L'Eucharistie, le don qui surpasse tous les dons.
Si tu devais partir sur une île
déserte, et que tu ne pouvais emporter qu’une seule chose, ce serait quoi ?
Peut-être certains d’entre vous se sont déjà entendu poser cette question, qui
fut très en vogue dans ma jeunesse. C’est une question très simple qui avait
pour seul but de nous faire exprimer ce qui était le plus important pour nous,
la chose sans laquelle nous ne pourrions pas vivre. Bien sûr les réponses étaient
aussi variées que les personnes qui étaient interrogées. Je ne saurais plus
bien vous dire quelle bêtise je jugeais importante autrefois, mais je peux vous
dire ma réponse d’aujourd’hui.
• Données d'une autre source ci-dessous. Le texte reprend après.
(** * RTC::SimulcastConsumer — a shallow embedding of
      worker/src/RTC/SimulcastConsumer.cpp and the properties checked on it.

    The consumer is modelled as a record of its member fields, its methods as
    computations in a small state-and-fault monad that also records the
    calls made on the transport listener and on the channel notifier.
    Producer streams are shared objects reached through pointers: a slot of
    [producerRtpStreams] holds a pointer (or nullptr) and the getters of the
    pointed stream are read from the environment of the call.  The objects the
    consumer owns but whose classes live in other files (the send stream, the
    encoding context, the sequence manager) are an interface.  The virtual
    bitrates computed in [double] are computed here on the binary64 values
    of the standard library's specification of IEEE 754. *)

From Stdlib Require Import ZArith QArith Qround Qpower Qfield Lia Bool List Strings.Byte.
From Stdlib Require SpecFloat.
From stdpp Require Import base option list strings gmap.

Open Scope Z_scope.

(** ** Fixed-width integers *)

Module Int.

(** Conversion to an unsigned [w]-bit integer. *)
Definition wrapU (w z : Z) : Z := z mod 2 ^ w.

(** Conversion to a signed two's complement [w]-bit integer. *)
Definition wrapS (w z : Z) : Z := (z + 2 ^ (w - 1)) mod 2 ^ w - 2 ^ (w - 1).

Definition u16 := wrapU 16.
Definition u32 := wrapU 32.
Definition u64 := wrapU 64.
Definition i16 := wrapS 16.
Definition i64 := wrapS 64.

Definition isU32 (z : Z) : Prop := 0 <= z < 2 ^ 32.
Definition isI16 (z : Z) : Prop := - 2 ^ 15 <= z < 2 ^ 15.

End Int.
(** * AstrodbKit2: inventory assembly, JSON export and import

    A shallow embedding of [astrodbkit/astrodb.py]: the [Database] methods
    [_row_cleanup], [_inventory_query], [inventory], [save_json],
    [save_reference_table], [save_database], [load_table], [load_json] and
    [load_database], over a small model of the relational store and of the
    directory the JSON files live in; and the construction of a
    [Database]: [load_connection], [set_sqlite], [create_database] and
    [Database.__init__], over the calls they make into SQLAlchemy.

    Conventions of the model.
    - A Python [str] is a [string] whose characters are the code points
      0..255; [lower], [replace], [strip], [startswith] and [endswith] are
      written out below for those code points.
    - A Python [dict] used as a row is a [gmap string value]: rows are
      compared with [==], which ignores key order.  The inventory document
      and the table registry are association lists, because the code
      iterates over them in insertion order.
    - A float is carried by the text [repr] gives it, which is what
      [json.dumps] writes and [json.load] reads back.
    - The text layer of the [json] module is not modelled: a file holds the
      JSON value that was dumped into it.
    - The store keeps the rows of a table in the order it yields them; an
      insert appends.  It checks that a statement names columns of the
      table and, when foreign keys are enforced ([sqlite_foreign]), the
      declared foreign keys; column types, primary keys, uniqueness and
      NOT NULL are not modelled, so the store can refuse an insert the
      model accepts.
    - A file is written under a name of one path component; a derived
      file name with a path separator is outside the model.
      [metadata.sorted_tables] is SQLAlchemy's and is taken as given.
    - A method that raises is a computation that returns [Raise]; the state
      it leaves behind is kept, and a transaction that raises restores the
      store it started from.
    - The keyword arguments [reference_directory] and [source_directory]
      are at their defaults, [verbose] and the progress bar only print.
    - The construction of a [Database] is followed through the calls it
      makes: creating the engine, binding the metadata, registering the
      SQLite handler, creating and reflecting the tables.  What [reflect]
      finds is an argument of the model.  The queries that go through
      pandas, astropy or SQL text are not modelled. *)

From stdpp Require Import gmap strings list fin_maps pretty.
From Stdlib Require Import Ascii String ZArith NArith Lia.
(** ** Python string helpers *)

Fixpoint starts_with (p s : string) : bool :=
  match p, s with
  | EmptyString, _ => true
  | String c p', String d s' => if Ascii.eqb c d then starts_with p' s' else false
  | String _ _, EmptyString => false
  end.

(** [needle in s] *)
Fixpoint contains (needle s : string) : bool :=
  starts_with needle s ||
  match s with
  | EmptyString => false
  | String _ s' => contains needle s'
  end.

(** [s.split(sep)] for a non-empty [sep], scanning left to right.  [skip]
    counts the characters of a matched separator still to be consumed and
    [cur] is the piece being collected, last character first. *)
Fixpoint split_from (sep : string) (skip : nat) (cur : list ascii) (s : string)
  : list string :=
  match s with
  | EmptyString => [string_of_list_ascii (rev cur)]
  | String c s' =>
      match skip with
      | S k => split_from sep k cur s'
      | O =>
          if starts_with sep s
          then string_of_list_ascii (rev cur) :: split_from sep (String.length sep - 1) [] s'
          else split_from sep 0 (c :: cur) s'
      end
  end.

Definition split (sep s : string) : list string := split_from sep 0 [] s.

(** [pieces[-1]]; [split] never returns an empty list. *)
Definition last_piece (pieces : list string) : string := List.last pieces "".

Definition lower_ascii (c : ascii) : ascii :=
  let n := N_of_ascii c in
  if ((65 <=? n) && (n <=? 90))%N then ascii_of_N (n + 32) else c.

Fixpoint map_string (f : ascii -> ascii) (s : string) : string :=
  match s with
  | EmptyString => EmptyString
  | String c s' => String (f c) (map_string f s')
  end.

(** ** The codecs used by [bytes.decode] *)

Module Codecs.

Inductive lead : Type :=
| Single
| Lead (need : nat) (lo hi : N)
| Bad.
(** C9: the loader multiplies in place, so it is not idempotent: for every
    coefficient state, when a second run reads for a slot the same word as
    the first, the slot ends up holding its original content multiplied
    twice by that word; on the worked example's sensor a second run changes
    the coefficients; and [MS5611_Init], which sets the base constants
    before it loads, yields the base constants times the words whatever the
    coefficients were before. *)
Theorem PROM_not_idempotent (dev : MS5611_Device_t) (h : history) (k : nat) :
  (k <= 6)%nat ->
  let b := bus dev in
  let run1 := MS5611_PROM dev h in
  let run2 := MS5611_PROM (snd (fst run1)) (snd run1) in
  let w := F32.of_Z (PROM_word b h (Z.of_nat k)) in
  let reset := EvWrite 0x1E 0 (to_int8 (bus_write b h 0x1E 0)) in
  (PROM_word b (snd run1) (Z.of_nat k) = PROM_word b h (Z.of_nat k) ->
   C_get (C (config (snd (fst run2)))) (Z.of_nat k)
   = F32.mul (F32.mul (C_get (C (config dev)) (Z.of_nat k)) w) w)
  /\ C (config (snd (fst (MS5611_Init dev h))))
     = PROM_coefficients (base_constants 0) b (h ++ [reset; EvDelay 20])
  /\ (exists dev0 h0,
         let first := MS5611_PROM dev0 h0 in
         let second := MS5611_PROM (snd (fst first)) (snd first) in
         (forall j, 0 <= j <= 6 ->
                    PROM_word (bus dev0) (snd first) j = PROM_word (bus dev0) h0 j) /\
         C (config (snd (fst second))) <> C (config (snd (fst first)))).
Proof.
  intros Hk. cbv zeta. split; [|split].
  - intros Hsame.
    rewrite (PROM_closed_form (snd (fst (MS5611_PROM dev h)))).
    cbn [fst snd set_config config C].
    rewrite PROM_coefficients_get by lia.
    rewrite (PROM_closed_form dev h).
    cbn [fst snd set_config config C bus].
    rewrite PROM_coefficients_get by lia.
    rewrite (PROM_closed_form dev h) in Hsame. cbn [snd] in Hsame.
    rewrite Hsame. reflexivity.
  - rewrite Init_unfold, PROM_closed_form.
    cbn [fst snd set_config config C].
    rewrite InitConstants_coefficients. reflexivity.
  - exists (based sensor_datasheet), [].
    cbv zeta. split.
    + exact PROM_twice_same_words.
    + vm_compute. discriminate.
Qed.

Lemma PROM_not_idempotent_witness :
  (2 <= 6)%nat /\
  C_get (C (config (snd (fst
    (MS5611_PROM (snd (fst (MS5611_PROM (based sensor_datasheet) [])))
                 (snd (MS5611_PROM (based sensor_datasheet) []))))))) 2
  = F32.mul (F32.mul (F32.of_Z 65536) (F32.of_Z 36924)) (F32.of_Z 36924).
Proof.
  split; [lia|].
  apply (proj1 (PROM_not_idempotent (based sensor_datasheet) [] 2%nat ltac:(lia))).
  vm_compute. reflexivity.
Defined.

(** ** Initialisation *)

(** C5: [MS5611_Init] has the effect of the steps in the order listed:
    reset command 0x1E, 20 ms delay, default rate ultra-high-res, base
    constants of the standard mode, calibration load.  The bus sees the
    reset write, the delay and the seven loader reads; the handle ends up
    at ultra-high-res with conversion time 10 and the base constants times
    the words; the status is the loader's, nonzero exactly when the word of
    one of the slots 1 to 6 is zero. *)
Theorem Init_sequence (dev : MS5611_Device_t) (h : history) :
  let b := bus dev in
  let reset := EvWrite 0x1E 0 (to_int8 (bus_write b h 0x1E 0)) in
  let h0 := h ++ [reset; EvDelay 20] in
  let run := MS5611_Init dev h in
  run = Init_as_specified dev h
  /\ snd run = PROM_history 7 b h0
  /\ length (snd run) = (length h + 9)%nat
  /\ osRate (config (snd (fst run))) = MS5611_ULTRA_HIGH_RES
  /\ ct (config (snd (fst run))) = 10
  /\ C (config (snd (fst run))) = PROM_coefficients (base_constants 0) b h0
  /\ fst (fst run) = PROM_status b h0
  /\ (fst (fst run) <> 0 <-> exists j, 1 <= j <= 6 /\ PROM_word b h0 j = 0).
Proof.
  cbv zeta.
  pose proof (Init_unfold dev h) as Hrun.
  split.
  { unfold Init_as_specified, MS5611_Init, MS5611_Reset, dev_delay. reflexivity. }
  split.
  { rewrite Hrun, PROM_closed_form. reflexivity. }
  split.
  { rewrite Hrun. unfold MS5611_PROM. rewrite PROM_loop_length, length_app.
    simpl. lia. }
  rewrite Hrun, PROM_closed_form. cbn [fst snd set_config config osRate ct C].
  split; [reflexivity|]. split; [reflexivity|].
  split; [rewrite InitConstants_coefficients; reflexivity|].
  split; [reflexivity|].
  apply PROM_status_nonzero.
Qed.

Lemma Init_sequence_witness :
  fst (fst (MS5611_Init (fresh sensor_faulty) [])) <> 0.
Proof.
  apply (proj2 (proj2 (proj2 (proj2 (proj2 (proj2 (proj2
    (Init_sequence (fresh sensor_faulty) [])))))))).
  exists 4. split; [lia | vm_compute; reflexivity].
Defined.

(** ** Sampling rate *)

(** C7: after [MS5611_SetOSRate dev r], [MS5611_GetOSRate] returns [r] and
    the conversion time is the entry of 1, 2, 3, 5, 10 at the ordinal of
    [r]; the call changes nothing else. *)
Theorem SetOSRate_roundtrip (dev : MS5611_Device_t) (r : MS5611_OSRate_t) :
  let dev' := MS5611_SetOSRate dev r in
  MS5611_GetOSRate dev' = r
  /\ ct (config dev') = nth (Z.to_nat (osr_ord r)) [1; 2; 3; 5; 10] 0
  /\ ct (config dev') = osrToConversitonTime (osRate (config dev'))
  /\ C (config dev') = C (config dev)
  /\ bus dev' = bus dev /\ intf_type dev' = intf_type dev.
Proof.
  cbv zeta. destruct r; repeat split.
Qed.

(** ** Measurement cycle *)

Lemma Convert_command (dev : MS5611_Device_t) (addr : Z) (h : history) :
  addr = MS5611_CMD_CONV_D1 \/ addr = MS5611_CMD_CONV_D2 ->
  MS5611_Convert dev addr h
  = dev_write (bus dev) h (Spec.convert_command addr (osRate (config dev))) 0.
Proof.
  intros Haddr. unfold MS5611_Convert, Spec.convert_command.
  replace (to_uint8 (addr + osr_ord (osRate (config dev)) * 2))
    with (addr + 2 * osr_ord (osRate (config dev))); [reflexivity|].
  destruct (osRate (config dev)), Haddr as [-> | ->]; reflexivity.
Qed.

Lemma AdcRead_be24 (dev : MS5611_Device_t) (h : history) :
  MS5611_AdcRead dev h
  = let '(st, data, h') := dev_read (bus dev) h MS5611_CMD_ADC_READ 3 in
    (st, Spec.be24 data, h').
Proof.
  unfold MS5611_AdcRead.
  destruct (dev_read (bus dev) h MS5611_CMD_ADC_READ 3) as [[st data] h'].
  rewrite word24_of_buffer. reflexivity.
Qed.

Lemma dev_read_status_range (b : transport) (h : history) (reg len : Z) :
  -128 <= fst (fst (dev_read b h reg len)) <= 127.
Proof.
  unfold dev_read. destruct (bus_read b h reg len) as [st data].
  apply to_int8_range.
Qed.

Lemma sample_read (b : transport) (cfg : MS5611_Config_t) (h : history) (base : Z) :
  let rd := dev_read b
              (dev_delay b (dev_write b h (Spec.convert_command base (osRate cfg)) 0)
                         (ct cfg))
              MS5611_CMD_ADC_READ 3 in
  Spec.sample b cfg h base = (fst (fst rd), Spec.be24 (snd (fst rd)), snd rd).
Proof.
  cbv zeta. unfold Spec.sample.
  destruct (dev_read _ _ _ _) as [[st data] h']. reflexivity.
Qed.

Lemma sample_status_range (b : transport) (cfg : MS5611_Config_t) (h : history) (base : Z) :
  -128 <= fst (fst (Spec.sample b cfg h base)) <= 127.
Proof.
  rewrite sample_read. cbn [fst]. apply dev_read_status_range.
Qed.
(** C7. After any sequence of requests served from the empty database
    there is at most one striker and at most one current bowler per
    innings.  More generally, from any database whose batsman ids are
    unique (the primary key) and that has at most one striker and at most
    one current bowler per innings, any sequence of requests --
    [add_batsman], [toggle_striker] and [add_bowler] among them -- leads to
    a database with at most one striker and at most one current bowler per
    innings.  In particular: [add_batsman] with the striker flag leaves
    the new batsman as the only striker of the innings; [toggle_striker]
    on an existing batsman leaves that batsman as the only striker of the
    batsman's innings; [add_bowler] leaves the new bowler as the only
    current bowler of the innings. *)
Theorem registry_keeps_one_striker_one_bowler :
  (forall rs,
     at_most_one_striker (serve rs empty_db) /\
     at_most_one_current (serve rs empty_db)) /\
  (forall db,
     batsman_ids_unique db ->
     at_most_one_striker db -> at_most_one_current db ->
     forall rs,
       at_most_one_striker (serve rs db) /\
       at_most_one_current (serve rs db)) /\
  (forall db i bc, BatsmanCreate.is_striker bc = true ->
     strikers_in i (handle (AddBatsman i bc) db) = [new_batsman db i bc]) /\
  (forall db k b,
     batsman_ids_unique db -> batsman_of k db = Some b ->
     strikers_in (Batsmen.inning_id b) (handle (ToggleStriker k) db)
     = [Batsmen.set_is_striker true b]) /\
  (forall db i bc,
     current_bowlers_in i (handle (AddBowler i bc) db) = [new_bowler db i bc]).
Proof.
  split; [|split; [|split; [|split]]].
  - intros rs.
    destruct (serve_registry_invariant rs empty_db) as (_ & Hs' & Hc').
    + split; [constructor|]. split; intros i; cbn; lia.
    + split; assumption.
  - intros db Hk Hs Hc rs.
    destruct (serve_registry_invariant rs db) as (_ & Hs' & Hc');
      [repeat split; assumption|]. split; assumption.
  - intros db i bc Hf.
    rewrite add_batsman_strikers, Hf, Z.eqb_refl. reflexivity.
  - intros db k b Hk Hb. rewrite (toggle_striker_strikers db k b _ Hk Hb).
    now rewrite Z.eqb_refl.
  - intros db i bc. rewrite add_bowler_current. now rewrite Z.eqb_refl.
Qed.

(** * The innings ledger and the delivery records *)

Lemma count_for_insert p k r t :
  count_for p k (insert r t)
  = count_for p k t + (if (Balls.inning_id r =? k) && p r then 1 else 0).
Proof.
  unfold count_for, insert. rewrite filter_app, length_app. cbn [filter].
  destruct ((Balls.inning_id r =? k) && p r); cbn [List.length]; lia.
Qed.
Si je devais finir sur une île déserte, j’emporterais
avec moi l’eucharistie. Pourquoi ?
La première raison qui justifie mon choix, c’est parce que ce morceau de pain consacré représente la certitude de n’être jamais seul. Et sur une île déserte, cela me semble plutôt important. Dans ce Pain consacré, Celui que j’aime et que je sers est présent, et il se donne et se redonne à moi autant que j’en ai besoin. Ceux qui ont vécu un temps d’adoration peuvent partager avec moi cette expérience de plénitude qui nous envahit quand nous prenons le temps de visiter le Christ. Vous pouvez vous sentir intérieurement heureux ou misérable, le Christ vous rejoint. Le silence de cette rencontre est un silence habité et vous savez, presque instinctivement, que Jésus est vraiment là. La parole qu’il a laissée à ses disciples après sa résurrection se vérifie : Et moi je suis avec vous, tous les jours, jusqu’à la fin des temps. Elle n’est jamais aussi vraie pour moi que devant le Saint Sacrement. Là je trouve le Christ ; là le Christ me trouve, me rejoint dans ce qui fait ma vie du moment. Là le Christ prend soin de moi ! Il m’est arrivé d’être au milieu d’une foule et de me sentir terriblement seul ; mais cela n’arrive jamais devant le Saint Sacrement, quand bien même je serais effectivement le seul humain présent.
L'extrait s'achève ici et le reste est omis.